TASK TO CARRY OUT: Return the lines exactly as they stand, from the first of the material through the line containing "- cbn [shift_chars].".

INPUT RECORDS:
(** X11.  On draws in [0, 1), the loop of a sound shift returns an array as
    long as the form, in which each character is either kept or replaced by
    one of the alternatives [SOUND_SHIFTS] lists for it; a character with no
    entry is always kept, and when no substitution fired the array is the
    form itself. *)
Theorem shift_chars_substitutes (chars : list string) (g : Rng) :
  valid_tape g ->
  Forall2 (fun c c' =>
             c' = c \/
             exists opts, Obj.get c SOUND_SHIFTS = Some opts /\ In c' opts)
          chars (fst (fst (shift_chars chars g))) /\
  (snd (fst (shift_chars chars g)) = false ->
   fst (fst (shift_chars chars g)) = chars).
Proof.
  revert g. induction chars as [|c rest IH]; intros g Hv.
  - cbn. split; [constructor | reflexivity].
  - cbn [shift_chars].
    destruct (Obj.get c SOUND_SHIFTS) as [opts|] eqn:Ec.
    + unfold random_index. unfold bind, Math_random, ret. cbv beta iota.
      assert (V1 : valid_tape (mkRng (tape g) (S (cursor g))))
        by (intros k; apply Hv).
      destruct (Qltb (tape g (cursor g)) lit_0_15).
      * assert (V2 : valid_tape (mkRng (tape g) (S (S (cursor g)))))
          by (intros k; apply Hv).
        destruct (IH _ V2) as [IH1 _]. cbn [tape cursor] in *.
        destruct (shift_chars rest (mkRng (tape g) (S (S (cursor g)))))
          as [r g3].
        cbn [fst snd] in *. split; [|intros Hs; discriminate Hs].
        constructor; [|exact IH1]. right. exists opts. split; [exact Ec|].
        apply (index_In opts (tape g (S (cursor g))));
          [apply Hv | eapply SOUND_SHIFTS_options, Ec].
      * destruct (IH _ V1) as [IH1 IH2].
        destruct (shift_chars rest (mkRng (tape g) (S (cursor g))))
          as [r g3].
        cbn [fst snd] in *.
        split; [constructor; [now left | exact IH1]|].
        intros Hs. now rewrite IH2.
    + unfold bind, ret. destruct (IH g Hv) as [IH1 IH2].
      destruct (shift_chars rest g) as [r g3]. cbn [fst snd] in *.
      split; [constructor; [now left | exact IH1]|].
      intros Hs. now rewrite IH2.
Qed.

Lemma shift_chars_substitutes_witness :
  valid_tape cycling_tape /\
  Forall2 (fun c c' =>
             c' = c \/
             exists opts, Obj.get c SOUND_SHIFTS = Some opts /\ In c' opts)
          (JS.split_chars "kanti")
          (fst (fst (shift_chars (JS.split_chars "kanti") cycling_tape))) /\
  (snd (fst (shift_chars (JS.split_chars "kanti") cycling_tape)) = false ->
   fst (fst (shift_chars (JS.split_chars "kanti") cycling_tape))
   = JS.split_chars "kanti").
Proof.
  split; [exact cycling_tape_valid|].
  exact (shift_chars_substitutes (JS.split_chars "kanti") cycling_tape
           cycling_tape_valid).
Defined.

(** ** No living word is keyed by the empty string *)

Lemma vowel_facts v :
  is_vowel v = true ->
  Obj.get v SOUND_SHIFTS = None /\ JS.split_chars v = [v].
Proof.
  unfold is_vowel. rewrite existsb_eqb_In. unfold VOWELS. simpl.
  intros H. repeat (destruct H as [<- | H]; [split; reflexivity|]).
  contradiction.
Qed.
(** * Web_based: the crawler (scraping/scrap.py) and the field extractor
    (scraping/excraction_features.py), embedded and verified.

    Python [str] values are sequences of Unicode code points; they are
    modelled as [list N].  The literals of the program are ASCII and are
    written as Rocq strings, embedded with [cp].  A [dict] is a list of
    key-value pairs in insertion order.  The file system is a finite map
    from paths to file texts; console output, network requests and sleeps
    are events of a trace, and the network is a stream of request outcomes.

    What the program takes from outside libraries stays a parameter: the
    Unicode tables beyond ASCII ([unicode_db]), [urlparse] and [urljoin],
    the row layout of [csv], and the HTML parser, whose result, the document
    tree, is the input of the functions that query it.  The regular
    expressions of the program are run by a backtracking matcher with the
    priorities of Python's [re]. *)

From Stdlib Require Import List String Ascii NArith ZArith QArith Bool Lia.
From Stdlib Require Import DecimalString DecimalNat.
From stdpp Require Import gmap list strings sorting.

Import ListNotations.
Local Open Scope N_scope.
Local Open Scope list_scope.

(** ** Code points and Python strings *)

Abbreviation pystr := (list N).

Fixpoint cp (s : string) : pystr :=
  match s with
  | EmptyString => []
  | String a s' => N_of_ascii a :: cp s'
  end.

Definition pystr_eqb (a b : pystr) : bool := bool_decide (a = b).

(** The part of the Unicode character database that the program consults
    beyond ASCII: [str.isalnum] (behind the regex class \w), the decimal
    digit property (behind \d) and [str.lower].  The ASCII range and the
    white-space property are fixed below; the rest is a parameter. *)
Record unicode_db : Type := {
  uni_alnum : N -> bool;
  uni_decimal : N -> bool;
  uni_lower : N -> pystr;
}.
(** C10.  For a codec whose [Complete] outcomes remove a non-empty prefix
    and whose resynchronization skips strictly shrink the buffer, the feed
    loop stops for every buffer and every delivery: one more iteration than
    there are buffered bytes is enough, the bytes it retains and the messages
    it emits are no more than the bytes it was given; with the buffer within
    the configured maximum frame size, that maximum plus one bounds the
    iterations. *)
Theorem feed_terminates (c : HeaderCodec) (max_frame_size : nat)
    (buffer new_bytes : bytes) :
  progressive c ->
  (forall fuel, length (buffer ++ new_bytes) < fuel ->
     exists r, feed c fuel buffer new_bytes = Some r /\
               length (retained r) <= length (buffer ++ new_bytes) /\
               length (emitted r) <= length (buffer ++ new_bytes)) /\
  (length (buffer ++ new_bytes) <= max_frame_size ->
     exists r, feed c (S max_frame_size) buffer new_bytes = Some r /\
               length (retained r) <= max_frame_size).
Proof.
  intros Hprog. split.
  - intros fuel Hfuel.
    destruct (feed_loop_stops c Hprog fuel (buffer ++ new_bytes) [] Hfuel)
      as (r & Hr & Hret & Hem).
    exists r. by repeat split.
  - intros Hmax.
    destruct (feed_loop_stops c Hprog (S max_frame_size) (buffer ++ new_bytes) [])
      as (r & Hr & Hret & _); [lia|].
    exists r. split; [done|lia].
Qed.

Lemma socket_progressive max_length : progressive (socket_codec max_length).
Proof.
  split; cbn.
  - intros buffer m n H. unfold socket_try_decode in H.
    destruct buffer as [|t1 [|t0 [|p1 [|p0 [|l1 [|l0 rest]]]]]]; try discriminate.
    destruct (negb _); [discriminate|].
    destruct (_ || _); [discriminate|].
    destruct (length rest <? N.to_nat (u16_be l1 l0)) eqn:Hlen; [discriminate|].
    apply Nat.ltb_ge in Hlen.
    destruct (take _ rest) as [|u [|f d]]; try discriminate.
    injection H as <- <-. cbn. lia.
  - discriminate.
Qed.

(** * The Socket codec of the specification *)

Lemma to_N_byte_of_N n : Byte.to_N (byte_of_N n) = (n mod 256)%N.
Proof.
  unfold byte_of_N.
  destruct (Byte.of_N (n mod 256)) as [b|] eqn:E.
  - cbn. by apply Byte.to_of_N.
  - apply Byte.of_N_None_iff in E.
    pose proof (N.mod_upper_bound n 256). lia.
Qed.

Lemma u16_be_byte_of_N n :
  (n < 65536)%N -> u16_be (byte_of_N (n / 256)) (byte_of_N n) = n.
Proof.
  intros Hn. unfold u16_be. rewrite !to_N_byte_of_N.
  rewrite (N.mod_small (n / 256)) by (apply N.Div0.div_lt_upper_bound; lia).
  pose proof (N.div_mod n 256). lia.
Qed.

(** The Socket codec of the specification does round-trip. *)
Lemma socket_round_trip max_length m t :
  transaction_id m = Some t ->
  (t < 65536)%N ->
  (N.of_nat (2 + length (data m)) <= max_length)%N ->
  (max_length < 65536)%N ->
  socket_try_decode max_length (socket_encode m)
  = Complete m (8 + length (data m)).
Proof.
  destruct m as [u f d tid]. cbn [transaction_id data]. intros -> Ht Hlen Hmax.
  unfold socket_encode, socket_try_decode.
  cbn [transaction_id data unit_id function_code default from_option id app].
  set (len := N.of_nat (2 + length d)) in *.
  rewrite !u16_be_byte_of_N by lia.
  change (u16_be x00 x00) with 0%N. cbn [N.eqb negb].
  replace (len =? 0)%N with false by (symmetry; apply N.eqb_neq; lia).
  replace (max_length <? len)%N with false by (symmetry; apply N.ltb_ge; lia).
  cbn [orb].
  assert (Hl : N.to_nat len = 2 + length d) by lia. rewrite Hl.
  replace (length (u :: f :: d) <? 2 + length d) with false
    by (symmetry; apply Nat.ltb_ge; cbn; lia).
  change (take (2 + length d) (u :: f :: d)) with (u :: f :: take (length d) d).
  rewrite firstn_all. reflexivity.
Qed.

(** * Worked instances *)

Lemma init_binds_matching_header_ex :
  params_heap (fresh_store example_cfg) !! 0 = Some (mkCommParams example_cfg None) /\
  exists self σ' m,
    ModbusMessage_init true RTU 0 false (fresh_store example_cfg) = Some (self, σ') /\
    objects (fresh_store example_cfg) !! self = None /\
    objects σ' !! self = Some m /\
    header m = HeaderRTU self /\
    message (header m) = self.
Proof.
  split; [reflexivity|].
  apply (init_binds_matching_header true RTU 0 false
           (fresh_store example_cfg) (mkCommParams example_cfg None)).
  reflexivity.
Defined.

Lemma init_overwrites_factory_ex :
  params_heap (fresh_store example_cfg) !! 0 = Some (mkCommParams example_cfg None) /\
  exists self σ1 b σ2 σ' m,
    self = length (objects (fresh_store example_cfg)) /\
    set_new_connection_class 0 (Lambda TLS self) (fresh_store example_cfg) = Some σ1 /\
    params_heap σ1 !! 0 = Some (mkCommParams example_cfg (Some (Lambda TLS self))) /\
    ModbusProtocol_init true 0 true σ1 = Some (b, σ2) /\
    ModbusMessage_init true TLS 0 true (fresh_store example_cfg) = Some (self, σ') /\
    params_heap σ' = params_heap σ2 /\
    objects σ' = objects σ2 ++ [m] /\
    trace σ' = trace σ2 /\
    objects σ' !! self = Some m /\ base m = b /\
    params_heap σ' !! 0 = Some (mkCommParams example_cfg (Some (Lambda TLS self))) /\
    params_heap σ' !! comm_params (base m)
      = Some (mkCommParams example_cfg (Some (Lambda TLS self))) /\
    (exists child σc mc,
        call true (Lambda TLS self) σ' = Some (child, σc) /\
        objects σc !! child = Some mc /\
        is_server (base mc) = false) /\
    (forall (τ : State (string * Z)) child τ',
        call true (Lambda TLS self) τ = Some (child, τ') ->
        exists mc, objects τ' !! child = Some mc /\ is_server (base mc) = false).
Proof.
  split; [reflexivity|].
  apply (init_overwrites_factory true TLS 0 true
           (fresh_store example_cfg) (mkCommParams example_cfg None)).
  reflexivity.
Defined.

Lemma header_fixed_after_construction_ex :
  ModbusMessage_init true ASCII 0 true (fresh_store example_cfg)
    = Some (0, built true ASCII true) /\
  run true example_history (built true ASCII true)
    = Some (after true example_history (built true ASCII true)) /\
  exists m1 m,
    objects (built true ASCII true) !! 0 = Some m1 /\
    objects (after true example_history (built true ASCII true)) !! 0 = Some m /\
    header m = header m1 /\
    header_type (header m) = ASCII.
Proof.
  split; [reflexivity|]. split; [reflexivity|].
  apply (header_fixed_after_construction true ASCII 0 true
           (fresh_store example_cfg) 0 (built true ASCII true) example_history);
    reflexivity.
Defined.

Lemma server_factory_spawns_independent_instance_ex :
  objects (fresh_store example_cfg) = [] /\
  params_heap (fresh_store example_cfg) !! 0 = Some (mkCommParams example_cfg None) /\
  ModbusMessage_init true SOCKET 0 true (fresh_store example_cfg)
    = Some (0, built true SOCKET true) /\
  run true example_history (built true SOCKET true)
    = Some (after true example_history (built true SOCKET true)) /\
  exists child σ' mp mc pp pc,
    new_connection true 0 (after true example_history (built true SOCKET true))
      = Some (child, σ') /\
    objects (after true example_history (built true SOCKET true)) !! child = None /\
    child <> 0 /\
    objects (after true example_history (built true SOCKET true)) !! 0 = Some mp /\
    objects σ' !! 0 = Some mp /\
    is_server (base mp) = true /\
    objects σ' !! child = Some mc /\
    header_type (header mp) = SOCKET /\
    header_type (header mc) = SOCKET /\
    message (header mc) = child /\
    params_heap σ' !! comm_params (base mp) = Some pp /\
    params_heap σ' !! comm_params (base mc) = Some pc /\
    fields pp = example_cfg /\
    fields pc = example_cfg /\
    recv_buffer (base mc) = [] /\
    (forall d a τ, data_received child d a σ' = Some τ ->
                   objects τ !! 0 = Some mp) /\
    (forall d a τ, data_received 0 d a σ' = Some τ ->
                   objects τ !! child = Some mc).
Proof.
  split; [reflexivity|]. split; [reflexivity|].
  split; [reflexivity|]. split; [reflexivity|].
  apply (server_factory_spawns_independent_instance true SOCKET 0
           (mkCommParams example_cfg None) (fresh_store example_cfg) 0
           (built true SOCKET true) example_history);
    reflexivity.
Defined.

Lemma feed_terminates_ex :
  progressive (socket_codec 260) /\
  (forall fuel,
     length (take 5 scenario_frame ++ drop 5 scenario_frame) < fuel ->
     exists r,
       feed (socket_codec 260) fuel (take 5 scenario_frame) (drop 5 scenario_frame)
         = Some r /\
       length (retained r) <= length (take 5 scenario_frame ++ drop 5 scenario_frame) /\
       length (emitted r) <= length (take 5 scenario_frame ++ drop 5 scenario_frame)) /\
  (length (take 5 scenario_frame ++ drop 5 scenario_frame) <= 260 ->
     exists r,
       feed (socket_codec 260) 261 (take 5 scenario_frame) (drop 5 scenario_frame)
         = Some r /\
       length (retained r) <= 260).
Proof.
  split; [apply socket_progressive|].
  apply (feed_terminates (socket_codec 260) 260
           (take 5 scenario_frame) (drop 5 scenario_frame)).
  apply socket_progressive.
Defined.

(** * Histories of the layer, the enum and the package *)

Section Histories.
Context {Cfg : Type} (copied : bool).
Implicit Types (σ τ : State Cfg) (cp : CommParams Cfg) (ht : CommHeaderType).

(** What one operation does to the instances and to the trace. *)
Lemma step_shape o σ σ' :
  step copied o σ = Some σ' ->
  match o with
  | Accept _ =>
      trace σ' = trace σ /\
      exists m, objects σ' = objects σ ++ [m] /\ is_server (base m) = false
  | Deliver l d a =>
      exists m, objects σ !! l = Some m /\
        params_heap σ' = params_heap σ /\
        objects σ' =
          <[l := mkModbusMessage
                   (mkModbusProtocol (comm_params (base m)) (is_server (base m))
                                     (recv_buffer (base m) ++ d))
                   (header m)]> (objects σ) /\
        trace σ' = trace σ ++ [Log_debug "callback_data called: {} addr={}"
                                 (recv_buffer (base m) ++ d) [a]]
  | Receive l d a =>
      params_heap σ' = params_heap σ /\ objects σ' = objects σ /\
      trace σ' = trace σ ++ [Log_debug "callback_data called: {} addr={}" d [a]]
  | Send l d a =>
      params_heap σ' = params_heap σ /\ objects σ' = objects σ /\
      trace σ' = trace σ ++ [Log_debug "send: {}" d []; Transport_send l d a]
  end.
Proof.
  intros Hstep. destruct o as [l0|l0 d a|l0 d a|l0 d a]; cbn in Hstep.
  - destruct (new_connection copied l0 σ) as [[c σ1]|] eqn:E; [|discriminate].
    injection Hstep as <-.
    destruct (new_connection_inv _ _ _ _ E) as (ht & p & Hinit).
    destruct (init_objects _ _ _ _ _ _ _ Hinit) as (_ & Htr & m & Hobj & _ & Hsrv & _).
    eauto.
  - destruct (data_received_inv _ _ _ _ _ Hstep) as [m0 Hm0].
    rewrite (data_received_Some _ _ _ _ _ Hm0) in Hstep. injection Hstep as <-.
    exists m0. by repeat split.
  - destruct (objects σ !! l0); [|discriminate]. injection Hstep as <-. done.
  - destruct (objects σ !! l0); [|discriminate]. injection Hstep as <-.
    cbn. by rewrite <- app_assoc.
Qed.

WRITTEN SOLUTION:
(** X11.  On draws in [0, 1), the loop of a sound shift returns an array as
    long as the form, in which each character is either kept or replaced by
    one of the alternatives [SOUND_SHIFTS] lists for it; a character with no
    entry is always kept, and when no substitution fired the array is the
    form itself. *)
Theorem shift_chars_substitutes (chars : list string) (g : Rng) :
  valid_tape g ->
  Forall2 (fun c c' =>
             c' = c \/
             exists opts, Obj.get c SOUND_SHIFTS = Some opts /\ In c' opts)
          chars (fst (fst (shift_chars chars g))) /\
  (snd (fst (shift_chars chars g)) = false ->
   fst (fst (shift_chars chars g)) = chars).
Proof.
  revert g. induction chars as [|c rest IH]; intros g Hv.
  - cbn. split; [constructor | reflexivity].
  - cbn [shift_chars].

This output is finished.